Danny Boyle é mesmo um camaleão. Após realizar uma ficção científica extremamente sofisticada, de pendores filosóficos (o criminosamente ignorado Sunshine – Alerta Solar), ele volta às telas com um produto tipicamente para as massas. E que deve faturar o Oscar, ainda por cima.

Quem Quer Ser um Milionário conta a estória de Jamal (o inglês Dev Patel), um rapaz pobre e iletrado de Mumbai, na Índia, que acaba de chegar à etapa final de um programa televisivo de perguntas e respostas que, obviamente, pode torná-lo um milionário da noite para o dia.

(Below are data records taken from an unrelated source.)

(* ===== verification/BookInv.v ===== *)
(** * BookInv: the order book's representation invariant

    [core] ties the slab, the levels and the two bitmaps of
    [rsx-book/src/book.rs] to a queue of orders per price slot; [book_inv]
    adds the lifecycle of the slots, the cached best prices and the order
    counts of the registry.  Every operation of the book is shown to return
    and to preserve it, with its effect on the queues. *)

From stdpp Require Import sorting.
From S2P Require Import Prelude Types Slab Occupancy Compression Users Order Book Links.

Section Inv.
Variables (mid tk : Z).
Hypothesis Hcfg : cfg_ok mid tk.
Hypothesis Hspread : spread_ok mid tk.

Definition occ_ok (sd : Side) (o : Occupancy) (A : ABook) : Prop :=
  occ_inv o /\ occ_n o = total mid tk /\ forall t, mem o t = true <-> 0 < zsum (on_side sd) (A t).

(** A price the book can store at slot [t]. *)
Definition price_at (t p : Z) : Prop := 0 < p <= I64_MAX /\ p mod tk = 0 /\ idx mid tk p = t.

Record core (A : ABook) (fl : list Z) (b : Orderbook) : Prop := {
  c_map : compression b = the_map mid tk;
  c_asc : price_asc b = bands mid tk;
  c_len : zlen (active_levels b) = total mid tk;
  c_slab : slab_inv (orders b) fl;
  c_links : links (orders b) (active_levels b) A;
  c_live : forall t e, In e (A t) -> live (orders b) fl e.1;
  c_px : forall t e, In e (A t) -> price_at t (os_price e.2);
  c_bid : occ_ok Buy (bid_occ b) A;
  c_ask : occ_ok Sell (ask_occ b) A;
}.

(** ** Levels *)

Lemma price_slot p : 0 < p <= I64_MAX -> 0 <= idx mid tk p < total mid tk.
Proof. intros. apply idx_range; [done|lia]. Qed.

Lemma core_slot_range A fl b t e : core A fl b -> In e (A t) -> 0 <= t < total mid tk.
Proof. intros Hc He. destruct (c_px _ _ _ Hc _ _ He) as (Hp & _ & <-). by apply price_slot. Qed.

Lemma core_level A fl b t :
  core A fl b -> 0 <= t < total mid tk -> vget (active_levels b) t = Some (level_of (A t)).
Proof. intros Hc Ht. apply (lk_level _ _ _ (c_links _ _ _ Hc)). by rewrite (c_len _ _ _ Hc). Qed.

Lemma core_handle A fl b t h : core A fl b -> In h (handles (A t)) -> 0 <= h < NONE.
Proof.
  intros Hc (e & <- & He)%in_map_iff. destruct (c_live _ _ _ Hc _ _ He) as [Hr _].
  pose proof (si_bump _ _ (c_slab _ _ _ Hc)). pose proof (si_cap _ _ (c_slab _ _ _ Hc)). lia.
Qed.

Lemma core_count A fl b t : core A fl b -> zlen (A t) <= NONE.
Proof.
  intros Hc. pose proof (seg_length _ _ _ _ (lk_seg _ _ _ (c_links _ _ _ Hc) t) (lk_nodup _ _ _ (c_links _ _ _ Hc) t)).
  pose proof (si_cap _ _ (c_slab _ _ _ Hc)). unfold zlen in *. lia.
Qed.

Lemma core_get A fl b t e :
  core A fl b -> In e (A t) -> exists n p, get (orders b) e.1 = Ok (relink n p e.2).
Proof.
  intros Hc He. destruct (links_get _ _ _ _ _ (c_links _ _ _ Hc) He) as (n & p & Hg).
  exists n, p. unfold get. by apply vindex_some.
Qed.

Lemma zsum_erem_nonneg q : (forall e, In e q -> 0 <= erem e) -> 0 <= zsum erem q.
Proof. apply zsum_nonneg. Qed.

(** The level after taking one order out. *)
Definition level_less (s : OrderSlot) (level : PriceLevel) : PriceLevel * bool :=
  let level := lv_with_total (sat_i64 (lv_total_qty level - os_remaining s)) level in
  let level := lv_with_count (sat_u32 (lv_order_count level - 1)) level in
  remove_side (os_side s) level.

Lemma side_cases s : os_side s = side_u8 Buy \/ os_side s = side_u8 Sell ->
  (os_side s =? side_u8 Buy) = true /\ is_side Buy s = true /\ is_side Sell s = false \/
  (os_side s =? side_u8 Buy) = false /\ is_side Buy s = false /\ is_side Sell s = true.
Proof. unfold is_side. intros [->| ->]; simpl; auto. Qed.

Lemma level_less_spec q1 (e : Entry) q2 :
  let q := q1 ++ e :: q2 in
  (os_side e.2 = side_u8 Buy \/ os_side e.2 = side_u8 Sell) ->
  zlen q <= NONE -> (forall e, In e q -> 0 <= erem e) -> zsum erem q <= I64_MAX ->
  level_less e.2 (lv_with_tail (qlast NONE (q1 ++ q2)) (lv_with_head (qhead (q1 ++ q2) NONE) (level_of q))) =
    (level_of (q1 ++ q2),
     if os_side e.2 =? side_u8 Buy then zsum (on_side Buy) (q1 ++ q2) =? 0 else zsum (on_side Sell) (q1 ++ q2) =? 0).
Proof.
  intros q Hside Hcnt Hnn Hsum.
  assert (zsum erem q = zsum erem (q1 ++ q2) + erem e) as Eq by (unfold q; rewrite !zsum_app; simpl; lia).
  assert (zlen q = zlen (q1 ++ q2) + 1) as El by (unfold q; rewrite !zlen_app, zlen_cons; lia).
  assert (forall sd, zsum (on_side sd) q = zsum (on_side sd) (q1 ++ q2) + on_side sd e) as Es
    by (intros; unfold q; rewrite !zsum_app; simpl; lia).
  assert (0 <= zsum erem (q1 ++ q2)) as Hnn'.
  { apply zsum_nonneg. intros x Hx. apply Hnn. unfold q. apply in_app_iff in Hx as [?|?]; apply in_app_iff; simpl; auto. }
  pose proof (zlen_nonneg (q1 ++ q2)). pose proof (Hnn e ltac:(unfold q; apply in_app_iff; simpl; auto)) as He.
  pose proof (zsum_on_side_nonneg Buy (q1 ++ q2)). pose proof (zsum_on_side_nonneg Sell (q1 ++ q2)).
  pose proof (zsum_on_side_le Buy (q1 ++ q2)). pose proof (zsum_on_side_le Sell (q1 ++ q2)).
  unfold level_less, remove_side, level_of. fold (erem e). unfold NONE in *.
  destruct (side_cases _ Hside) as [(-> & Eb & Ea)|(-> & Eb & Ea)];
    pose proof (Es Buy) as Esb; pose proof (Es Sell) as Ess; unfold on_side at 3 in Esb; unfold on_side at 3 in Ess;
    rewrite Eb in Esb; rewrite Ea in Ess; cbn; unfold lv_with_bids, lv_with_asks; cbn;
    rewrite Eq, El, Esb, Ess, (sat_i64_id (_ + erem e - erem e)) by width_lia;
    rewrite !sat_u32_id by width_lia; rewrite ?Z.add_0_r, !Z.add_simpl_r; done.
Qed.

(** ** Bitmaps follow the per-side counts *)

Lemma occ_keep sd o A t q :
  occ_ok sd o A -> (0 < zsum (on_side sd) (A t) <-> 0 < zsum (on_side sd) q) -> occ_ok sd o (upd A t q).
Proof.
  intros (Hi & Hn & Hm) Hq. split; [done|]. split; [done|]. intros x. rewrite Hm. unfold upd.
  destruct (x =? t) eqn:E; bool_to_prop; [by subst|done].
Qed.

Lemma occ_set sd o A t q :
  occ_ok sd o A -> 0 <= t < total mid tk -> 0 < zsum (on_side sd) q ->
  exists o', Occupancy.set o t = Ok o' /\ occ_ok sd o' (upd A t q).
Proof.
  intros (Hi & Hn & Hm) Ht Hq. destruct (set_spec o t Hi ltac:(lia)) as (o' & E & Hi' & Hn' & Hm').
  exists o'. split; [done|]. split; [done|]. split; [congruence|]. intros x. rewrite Hm'. unfold upd.
  destruct (x =? t) eqn:Ex; bool_to_prop; [by rewrite orb_true_r|]. by rewrite orb_false_r.
Qed.

Lemma occ_clear sd o A t q :
  occ_ok sd o A -> 0 <= t < total mid tk -> zsum (on_side sd) q = 0 ->
  exists o', Occupancy.clear o t = Ok o' /\ occ_ok sd o' (upd A t q).
Proof.
  intros (Hi & Hn & Hm) Ht Hq. destruct (clear_spec o t Hi ltac:(lia)) as (o' & E & Hi' & Hn' & Hm').
  exists o'. split; [done|]. split; [done|]. split; [congruence|]. intros x. rewrite Hm'. unfold upd.
  destruct (x =? t) eqn:Ex; bool_to_prop; [rewrite andb_false_r; lia|]. by rewrite andb_true_r.
Qed.

(** ** Taking an order out of its queue *)

(** The book [b] with new levels, slots and bitmaps. *)
Definition reshape (b b' : Orderbook) : Prop :=
  b' = set_occ (set_levels_orders b (active_levels b') (orders b')) (bid_occ b') (ask_occ b').

Lemma in_mid {X} (x e : X) q1 q2 : In x (q1 ++ q2) -> In x (q1 ++ e :: q2).
Proof. rewrite !in_app_iff. simpl. tauto. Qed.

Lemma clear_side_spec b A fl t q1 (e : Entry) q2 lv os :
  core A fl b -> A t = q1 ++ e :: q2 -> 0 <= t < total mid tk ->
  (os_side e.2 = side_u8 Buy \/ os_side e.2 = side_u8 Sell) ->
  exists b', (if (if os_side e.2 =? side_u8 Buy then zsum (on_side Buy) (q1 ++ q2) =? 0
                  else zsum (on_side Sell) (q1 ++ q2) =? 0)
              then clear_side_occ (set_levels_orders b lv os) (os_side e.2) t
              else Ok (set_levels_orders b lv os)) = Ok b' /\
    b' = set_occ (set_levels_orders b lv os) (bid_occ b') (ask_occ b') /\
    occ_ok Buy (bid_occ b') (upd A t (q1 ++ q2)) /\ occ_ok Sell (ask_occ b') (upd A t (q1 ++ q2)).
Proof.
  intros Hc Et Ht Hside. pose proof (c_bid _ _ _ Hc) as Hb. pose proof (c_ask _ _ _ Hc) as Ha.
  assert (forall sd, zsum (on_side sd) (A t) = zsum (on_side sd) (q1 ++ q2) + on_side sd e) as Es
    by (intros; rewrite Et, !zsum_app; simpl; lia).
  pose proof (zsum_on_side_nonneg Buy (q1 ++ q2)). pose proof (zsum_on_side_nonneg Sell (q1 ++ q2)).
  unfold clear_side_occ. destruct (side_cases _ Hside) as [(-> & Eb & Ea)|(-> & Eb & Ea)];
    pose proof (Es Buy) as Esb; pose proof (Es Sell) as Ess; unfold on_side at 3 in Esb; unfold on_side at 3 in Ess;
    rewrite Eb in Esb; rewrite Ea in Ess.
  - assert (occ_ok Sell (ask_occ b) (upd A t (q1 ++ q2))) by (apply occ_keep; [done|lia]).
    destruct (zsum (on_side Buy) (q1 ++ q2) =? 0) eqn:Ez; bool_to_prop.
    + destruct (occ_clear Buy _ A t (q1 ++ q2) Hb Ht Ez) as (o' & Eo & Ho). cbn. rewrite Eo. cbn.
      eexists. split; [reflexivity|]. done.
    + eexists. split; [reflexivity|]. split; [by destruct b|]. split; [|done]. apply occ_keep; [done|]. cbn. lia.
  - assert (occ_ok Buy (bid_occ b) (upd A t (q1 ++ q2))) by (apply occ_keep; [done|lia]).
    destruct (zsum (on_side Sell) (q1 ++ q2) =? 0) eqn:Ez; bool_to_prop.
    + destruct (occ_clear Sell _ A t (q1 ++ q2) Ha Ht Ez) as (o' & Eo & Ho). cbn. rewrite Eo. cbn.
      eexists. split; [reflexivity|]. done.
    + eexists. split; [reflexivity|]. split; [by destruct b|]. split; [done|]. apply occ_keep; [done|]. cbn. lia.
Qed.

Lemma seg_at sl pv q1 e q2 nx :
  seg sl pv (q1 ++ e :: q2) nx -> vget sl e.1 = Some (relink (qhead q2 nx) (qlast pv q1) e.2).
Proof. intros [_ [H _]]%seg_app. exact H. Qed.

Lemma unlink_order_spec A fl b t q1 (e : Entry) q2 :
  core A fl b -> A t = q1 ++ e :: q2 ->
  exists b', unlink_order b e.1 = Ok b' /\ core (upd A t (q1 ++ q2)) fl b' /\ reshape b b' /\
    frame (orders b) (orders b') (fun x => In x (handles (q1 ++ q2))) /\
    ~ In e.1 (handles (q1 ++ q2)).
Proof.
  intros Hc Et. assert (In e (A t)) as He by (rewrite Et; apply in_app_iff; simpl; auto).
  pose proof (c_links _ _ _ Hc) as Hl. pose proof (core_slot_range _ _ _ _ _ Hc He) as Ht.
  pose proof (lk_nodup _ _ _ Hl t) as Hnd. pose proof (lk_seg _ _ _ Hl t) as Hseg. rewrite Et in Hnd, Hseg.
  pose proof (nodup_mid _ _ _ Hnd) as (Hnin & Hnd' & _). pose proof (lk_side _ _ _ Hl _ _ He) as Hside.
  pose proof (seg_at _ _ _ _ _ _ Hseg) as Hg.
  destruct (unlink_list_spec (orders b) (level_of (A t)) q1 e q2 Hseg Hnd) as (os & Eu & Hseg' & Hfr);
    [intros h Hh; pose proof (core_handle A fl b t h Hc); rewrite Et in *; unfold NONE in *; intuition lia|by rewrite Et|by rewrite Et|].
  pose proof (level_less_spec q1 e q2 Hside) as Hless. rewrite <- Et in Hless.
  specialize (Hless (core_count _ _ _ t Hc) (lk_qty _ _ _ Hl t) (lk_sum _ _ _ Hl t)).
  destruct (clear_side_spec b A fl t q1 e q2 (vput (active_levels b) t (level_of (q1 ++ q2))) os Hc Et Ht Hside)
    as (b' & Eb & Hb' & Hbo & Hao).
  exists b'. split.
  { unfold unlink_order, get. rewrite (vindex_some _ _ _ Hg). cbn [mbind Res_bind].
    replace (os_tick (relink _ _ _)) with t by (rewrite <- (lk_tick _ _ _ Hl _ _ He); by destruct (e.2)).
    rewrite (vindex_some _ _ _ (core_level _ _ _ t Hc Ht)). cbn [mbind Res_bind].
    change (os_prev (relink (qhead q2 NONE) (qlast NONE q1) e.2)) with (qlast NONE q1).
    change (os_next (relink (qhead q2 NONE) (qlast NONE q1) e.2)) with (qhead q2 NONE).
    rewrite Eu. cbn [mbind Res_bind]. unfold level_less in Hless. cbn zeta in Hless.
    change (os_remaining (relink (qhead q2 NONE) (qlast NONE q1) e.2)) with (os_remaining e.2).
    change (os_side (relink (qhead q2 NONE) (qlast NONE q1) e.2)) with (os_side e.2).
    rewrite Hless, vset_ok by (rewrite (c_len _ _ _ Hc); lia). cbn [mbind Res_bind]. exact Eb. }
  assert (links os (vput (active_levels b) t (level_of (q1 ++ q2))) (upd A t (q1 ++ q2))) as Hl'.
  { apply (links_upd (orders b) _ A t _ os (fun x => In x (handles (q1 ++ q2)))); try done.
    - rewrite (c_len _ _ _ Hc). lia.
    - auto.
    - intros x t' (x1 & <- & Hx1)%in_map_iff Hne (x2 & Hxe & Hx2)%in_map_iff.
      assert (In x1 (A t)) as Hx1' by (rewrite Et; by apply in_mid). destruct x1 as [h1 s1], x2 as [h2 s2].
      simpl in Hxe. subst h2. by destruct (links_inj _ _ _ _ _ _ _ _ Hl Hx1' Hx2) as [-> _].
    - intros x Hx. assert (In x (A t)) as Hxt by (rewrite Et; by apply in_mid).
      split; [by apply Hl|]. split; [by apply (lk_qty _ _ _ Hl t)|by apply (lk_side _ _ _ Hl t)].
    - pose proof (lk_sum _ _ _ Hl t) as Hs. pose proof (lk_qty _ _ _ Hl _ _ He).
      rewrite Et, zsum_app in Hs. simpl in Hs. rewrite zsum_app. lia. }
  assert (forall t' x, In x (upd A t (q1 ++ q2) t') -> In x (A t')) as Hsub.
  { intros t' x. unfold upd. destruct (t' =? t) eqn:E; bool_to_prop; [|done]. subst. rewrite Et. apply in_mid. }
  split; [|split; [by rewrite Hb'|split; [by rewrite Hb'|done]]].
  rewrite Hb' in *. cbn in Hbo, Hao. split; cbn; try done; try apply Hc.
  - rewrite zlen_vput. apply Hc.
  - eapply frame_slab; [exact Hfr| |apply Hc]. intros x Hx (y & <- & Hy)%in_map_iff.
    destruct (c_live _ _ _ Hc t y) as [_ Hnf]; [|done]. rewrite Et. by apply in_mid.
  - intros t' x Hx. destruct (c_live _ _ _ Hc t' x (Hsub _ _ Hx)) as [Hr Hnf]. split; [|done].
    by rewrite (fr_bump _ _ _ Hfr).
  - intros t' x Hx. apply Hc. by apply Hsub.
Qed.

O problema é que não acreditam em Jamal, acham que ele está trapaceando e, por isso mesmo, o obrigam – por métodos nada sutis – a explicar como ele sabia cada uma das respostas. Nesse processo conheceremos toda a vida do rapaz, inclusive o grande amor de sua vida, Latika (a indiana Freida Pinto).

O filme tem a estrutura de um conto de fadas contemporâneo, ou melhor, de um videogame, com sua narrativa episódica e frenética, apesar de bastante linear. O maior problema é que Boyle, para acentuar o lado virtuoso de Jamal, demoniza toda a sociedade que o rodeia: pervertida, inescrupulosa, egoísta, amoral. Se, de um lado, tal expediente favorece a identificação do espectador com o protagonista, de outro lado, reduz os demais personagens a pouco mais que caricaturas. O uso de chavões e de diálogos nada naturais só piora as coisas, tornando Quem Quer Ser um Milionário uma coleção de clichês, na maior parte do tempo.

Para nossa sorte, este não é um diretor comum. Boyle entende não só a dinâmica complexa dos personagens cuja saga conta, mas também o movimento da nossa própria sociedade. Em seu terço final, Jamal sofre uma verdadeira metamorfose: de um tolo virtuoso, pelo qual ninguém apostaria um níquel, a um símbolo da perseverança contra todos os prognósticos e as vicissitudes. Com ele, emoldurado por uma cinematografia de incrível beleza, vão as esperanças de Mumbai e da Índia inteira. E as nossas também.